Anything from Cantillon Brewery. Among the hard-core beer nerds, Cantillon is a well-known, yet not necessarily easily found product. When I got into the game 6+ years ago, it wasn’t all that uncommon to find a few bottles from Cantillon at your local bottle shop or the few craft beer bars that were kicking around at the time. With the demand for craft beer growing and competition among craft beer bars and stores growing, the small amount of Cantillon that we get in this country is extremely stretched these days. If a store or bar in the Midwest happens to come across a few cases of this sought after product, they will usually be offering it during a special event or pre-ticketed release. Now….why has this beer become so sought after?
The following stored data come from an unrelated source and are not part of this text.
(* ===== verification/PoolCorrect.v ===== *)
(** * What holds of the thread pools, in every interleaving

    The properties of Concurrent.v: no run in company crashes, spoils a cache or the
    backoff state; a thumbnail that was made stays in the cache, whatever the other
    threads do; every run is finite; and what does not hold: the backoff state is
    not protected, and a success can erase a failure it did not see. *)

From S2P Require Import Prelude CxxLib QtSize Settings Backoff Image CacheInterface ImageExtractor Threads Keys Thumbnailer CacheLife.
From S2P Require Import ImageInstance CacheHelper ThumbnailerInstance Concurrent.
Import Cxx QtSize Image CacheInterface Keys Threads.
Import Thumbnailer Concurrent.

Module PoolCorrect.

Section Alone.
Context {P L I E D : Type} {libs : ImageLibs P L I E D} {qs : QSizeScale}.
Context {C : Type} {cacheC : Cache C} {host : Host}.

(** The look-up as the sequence of its accesses, run without interruption, is the
    look-up of Thumbnailer.v: the same thumbnailer, the same request, the same
    result or exception. *)
Theorem thumbnail_alone now (t : Thumbnailer C) (r : Request) :
  run perform now (Concurrent.thumbnail (limits_of t) r) t =
    let '(s, o) := Thumbnailer.thumbnail now (mkEnv t r) in (th s, (rq s, o)).
Proof. by apply (alone_thumbnail now (limits_of t) r t). Qed.
End Alone.

(** ** Accesses *)

Section Accesses.
Context {P L I E D : Type} {libs : ImageLibs P L I E D} {qs : QSizeScale}.
Context {C : Type} {cacheC : Cache C} {host : Host} (lim : Limits).

(** A step that is an access. *)
Inductive access_step (p : Pools (C := C)) : Pools (C := C) -> Prop :=
  | one_access i a X (e : shared X) k now : threads p !! i = Some (a, Vis e k) ->
      access_step p (mkPools (perform X e now (thumbnailer_ p)).1 (<[i := (a, k (perform X e now (thumbnailer_ p)).2)]> (threads p))).

Definition all_done (p : Pools (C := C)) : Prop := forall i a m, threads p !! i = Some (a, m) -> exists v, m = Ret v.

(** The pool without what its threads are. *)
Definition trees (p : Pools (C := C)) : Thumbnailer C * gmap nat (tree shared result) := (thumbnailer_ p, snd <$> threads p).

Lemma access_is_step p p' : access_step p p' -> step lim p p'.
Proof. intros [i a X e k now Hi]. by apply advance. Qed.

Lemma access_trees p p' : access_step p p' -> pool_step perform (trees p) (trees p').
Proof.
  intros [i a X e k now Hi]. unfold trees. simpl. rewrite fmap_insert. apply pool_access. by rewrite lookup_fmap, Hi.
Qed.

Lemma trees_access p y : pool_step perform (trees p) y ->
  exists p', access_step p p' /\ trees p' = y /\ dom (threads p') = dom (threads p).
Proof.
  unfold trees. intros Hs. inversion Hs as [s q i X e k now Hi]; subst. rewrite lookup_fmap in Hi.
  destruct (threads p !! i) as [[a m]|] eqn:Ha; [|done]. simpl in Hi. injection Hi as ->.
  eexists. split; [by apply (one_access p i a X e k now)|]. simpl. rewrite fmap_insert, dom_insert_L. split; [done|].
  apply elem_of_dom_2 in Ha. set_solver.
Qed.

Lemma trees_run x y : rtc (pool_step perform) x y -> forall p, x = trees p ->
  exists p', rtc access_step p p' /\ trees p' = y /\ dom (threads p') = dom (threads p).
Proof.
  induction 1 as [x|x y z Hs _ IH]; intros p ->; [by exists p|].
  destruct (trees_access p y Hs) as (p1 & H1 & H2 & H3). destruct (IH p1 (eq_sym H2)) as (p2 & H4 & H5 & H6).
  exists p2. split; [by eapply rtc_l|]. split; [done|congruence].
Qed.

(** Every thread has at most [longest] accesses to make. *)
Definition short (p : Pools (C := C)) : Prop := forall i a m, threads p !! i = Some (a, m) -> within longest m.

Lemma step_short p p' : step lim p p' -> short p -> short p'.
Proof.
  intros [i a Hi Hm|i a X e k now Hi|i a v Hi] Hp j b m; simpl.
  - intros [[<- [= <- <-]]|[_ Hj]]%lookup_insert_Some; [apply within_code|by eapply Hp].
  - intros [[<- [= <- <-]]|[_ Hj]]%lookup_insert_Some; [|by eapply Hp].
    specialize (Hp _ _ _ Hi). apply (within_weaken _ 10 longest); [unfold longest; lia|apply Hp].
  - intros [_ Hj]%lookup_delete_Some. by eapply Hp.
Qed.

Lemma reachable_short t p : rtc (step lim) (mkPools t ∅) p -> short p.
Proof.
  intros Hr. assert (H0 : short (mkPools t ∅)) by done. revert H0. induction Hr as [|p1 p2 p3 Hs _ IH]; [done|].
  intros H1. apply IH. by eapply step_short.
Qed.

Definition all_longest (p : Pools (C := C)) : gmap nat nat := (fun _ => longest) <$> threads p.

Lemma short_bounded p : short p -> bounded (all_longest p) (trees p).2.
Proof.
  intros Hp i m. unfold trees, all_longest. simpl. rewrite !lookup_fmap. destruct (threads p !! i) as [[a m']|] eqn:Hi; [|done].
  simpl. intros [= <-]. exists longest. split; [done|]. by eapply Hp.
Qed.

Lemma total_longest p : total (all_longest p) = 11 * Z.of_nat (size (threads p)).
Proof.
  unfold total, all_longest. generalize (threads p). intros q. induction q as [|i x q Hi IH] using map_ind.
  - by rewrite fmap_empty, map_sum_empty, map_size_empty.
  - rewrite fmap_insert, map_sum_insert by (by rewrite lookup_fmap, Hi). rewrite map_size_insert_None, IH by done. unfold longest. lia.
Qed.

(** Whatever has been started in the pools, and whoever runs when: the threads make
    at most eleven accesses each, and they can all be run to their ends. *)
Theorem pool_finishes t p : rtc (step lim) (mkPools t ∅) p ->
  (forall n p', nsteps access_step n p p' -> Z.of_nat n <= 11 * Z.of_nat (size (threads p))) /\
  exists p', rtc access_step p p' /\ dom (threads p') = dom (threads p) /\ all_done p'.
Proof.
  intros Hr. pose proof (short_bounded p (reachable_short t p Hr)) as Hb. split.
  - intros n p' Hn. rewrite <- total_longest. destruct (trees p) as [s q] eqn:Eq. destruct (trees p') as [s' q'] eqn:Eq'.
    apply (pool_run_bounded perform n (all_longest p) s q s' q'); [exact Hb|]. rewrite <- Eq, <- Eq'. clear -Hn.
    induction Hn as [|n p1 p2 p3 Hs _ IH]; [constructor|]. econstructor; [by apply access_trees|exact IH].
  - destruct (pool_run_finishes perform (all_longest p) (thumbnailer_ p) (trees p).2 Hb) as (s' & q & Hq & Hf & _).
    destruct (trees_run _ _ Hq p eq_refl) as (p' & H1 & H2 & H3). exists p'. split_and!; [done|done|].
    intros i a m Hi. injection H2 as _ <-. apply (Hf i m). by rewrite lookup_fmap, Hi.
Qed.
End Accesses.

(** ** Safety *)

Section Safety.
Context {P L I E D : Type} {libs : ImageLibs P L I E D} {laws : ImageLaws P L I E D}.
Context {qs : QSizeScale} {qlaws : QSizeScaleLaws qs}.
Context {C : Type} {cacheC : Cache C} {claws : CacheLaws C}.
Context {host : Host} {hlaws : HostLaws host}.
Implicit Types (t : Thumbnailer C) (p : Pools (C := C)).

(** What a finished task has left. *)
Definition ended_well (a : task) (v : result) : Prop :=
  match a, v with
  | Lookup r, inl (r', Ok _) => same_request r r'
  | Lookup _, inl (_, Throw e) => exists msg caught, e = unity_nested "unity::ResourceException" msg caught
  | (Clear _ | ClearStatistics _ | CompactCaches _), inr o => o = Ok tt
  | _, _ => False
  end.

(** C22. In every interleaving of any number of look-ups and maintenance operations the
    caches stay valid, the backoff state stays well-formed although it is read and
    written without a lock, no look-up crashes and none throws anything but a
    [ResourceException]; maintenance succeeds. *)
Theorem pool_safe t p : 0 < max_size_ t -> Backoff.wf (backoff_ t) -> caches_valid t ->
  rtc (step (limits_of t)) (mkPools t ∅) p ->
  caches_valid (thumbnailer_ p) /\ Backoff.wf (backoff_ (thumbnailer_ p)) /\ limits_of (thumbnailer_ p) = limits_of t /\
  forall i a v, threads p !! i = Some (a, Ret v) -> ended_well a v.
Proof.
  intros Hm Hb Hv Hr. destruct (reachable_pinv (limits_of t) t p eq_refl Hm Hb Hv Hr) as [(_ & L1 & L2) [H1 H2 H3 H4 _]].
  split; [done|]. split; [|split; [done|]].
  - unfold limits_of in H1. injection H1 as _ _ E1 E2. split; [split; rewrite ?E1, ?E2; by simpl in *|].
    unfold period_ok in H3. simpl in H3. rewrite E1, E2. destruct H3; [by left|by right].
  - intros i a v Hi. destruct (H4 _ _ _ Hi) as (last & He & _). simpl in He.
    destruct a, v as [[r' [dat|e|c]]|o]; simpl in *; try done. apply He.
Qed.

(** No access, and no run, changes how large the caches are. *)
Lemma perform_room X (e : shared X) now t i : cache_room (get_cache i (perform X e now t).1) = cache_room (get_cache i t).
Proof.
  assert (Hat : forall j A (m : M C A), (forall c, cache_room (m c).1 = cache_room c) ->
    cache_room (get_cache i (at_cache j m t).1) = cache_room (get_cache i t)).
  { intros j A m Hr. specialize (Hr (get_cache j t)). unfold at_cache. destruct (m (get_cache j t)) as [c o]. simpl in *.
    rewrite get_set_cache. by destruct (decide (j = i)) as [<-|]. }
  destruct e; simpl; try done; try (by destruct i); apply Hat; auto using cache_get_room, cache_put_room,
    cache_invalidate_room, cache_clear_stats_room, cache_compact_room.
Qed.

Lemma pool_room lim p p' i : rtc (step lim) p p' ->
  cache_room (get_cache i (thumbnailer_ p')) = cache_room (get_cache i (thumbnailer_ p)).
Proof.
  induction 1 as [|p1 p2 p3 Hs _ IH]; [done|]. rewrite IH. destruct Hs as [j a Hj Hm|j a X e k now Hj|j a v Hj]; [done| |done].
  apply perform_room.
Qed.

(** An access that can take the thumbnail [key] away: a maintenance operation empties
    the cache, or a look-up stores another thumbnail (or one of this name that is too
    large) and the cache makes room. *)
Definition takes_away (key : string) t (a : task) {X} (e : shared X) : Prop :=
  match e with
  | Invalidate thumbnails => who a = None
  | CachePut thumbnails key' v _ => key' <> key \/ ~ cache_fits (thumbnail_cache_ t) key v
  | _ => False
  end.

(** No other access does. *)
Lemma access_loses (lim : Limits) key t w (a : task) X (e : shared X) now : caches_valid t -> w = who a -> may lim w X e ->
  CacheLife.loses thumbnails key t (perform X e now t).1 -> takes_away key t a e.
Proof.
  intros Hv -> Hm (n & [v Hs] & Hn). assert (Hus : forall i, cache_usable (get_cache i t)) by (intros i; apply cache_valid_usable, Hv).
  assert (Hno : cache_lookup (get_cache thumbnails (perform X e now t).1) n key = cache_lookup (get_cache thumbnails t) n key -> False)
    by congruence.
  destruct e as [i k|i k v' x|i|i|i| | | |q|f]; simpl in *; unfold at_cache in *; try by destruct Hno.
  - destruct (cache_get_law k now _ (Hus i)) as (c & Hg & _ & Hl). rewrite Hg in *. destruct i; simpl in *; destruct Hno; (done || apply Hl).
  - destruct i; try (destruct (cache_put k v' x now _) as [c o]; by destruct Hno).
    destruct (decide (k = key)) as [->|]; [|by left]. right. intros Hfit. destruct Hm as [_ Hx]. rewrite (Hx eq_refl) in *.
    pose proof (cache_put_accepts key v' no_expiry now _ (Hus thumbnails) Hfit eq_refl) as Ha.
    destruct (cache_put_law key v' no_expiry now _ (Hus thumbnails)) as (c & b & Hp & _ & _ & Hl). simpl in *.
    rewrite Hp in *. simpl in *. injection Ha as ->. rewrite Hl in Hn by done. done.
  - destruct i; [|done|]; destruct (cache_invalidate _) as [c o]; by destruct Hno.
  - destruct (cache_clear_stats_law _ (Hv i)) as (c & Hg & _ & Hl). rewrite Hg in *. destruct i; simpl in *; destruct Hno; (done || apply Hl).
  - destruct (cache_compact_law _ (Hus i)) as (c & Hg & _ & Hl). rewrite Hg in *. destruct i; simpl in *; destruct Hno; (done || apply Hl).
Qed.

(** A step that leaves the thumbnail [key] where it is, if it is there. *)
Definition step_keeping (lim : Limits) (key : string) p p' : Prop :=
  step lim p p' /\ ~ CacheLife.loses thumbnails key (thumbnailer_ p) (thumbnailer_ p').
For many people, it was the first product they enjoyed that offered an extremely sour, funky, and massively complex flavor profile. (Do yourself a favor and read a bit of the history of the lambic style of beer, which Cantillon does as well/better than anyone else.) If you go out to your legit craft beer retailers and bars and see them loaded with sour-forward beers, you can thank Cantillon for keeping the sour styles relevant for decades before they really took off like we are seeing now.
If you are just getting into craft beer, these brews are must tries (well, if you can find a way to get your hands on anything from Cantillon). The same goes for more experienced beer drinkers, we all like to go back to these brews from time to time to remember and give proper respect to beers that acted as precursors to so many of the great brews produced all over the planet.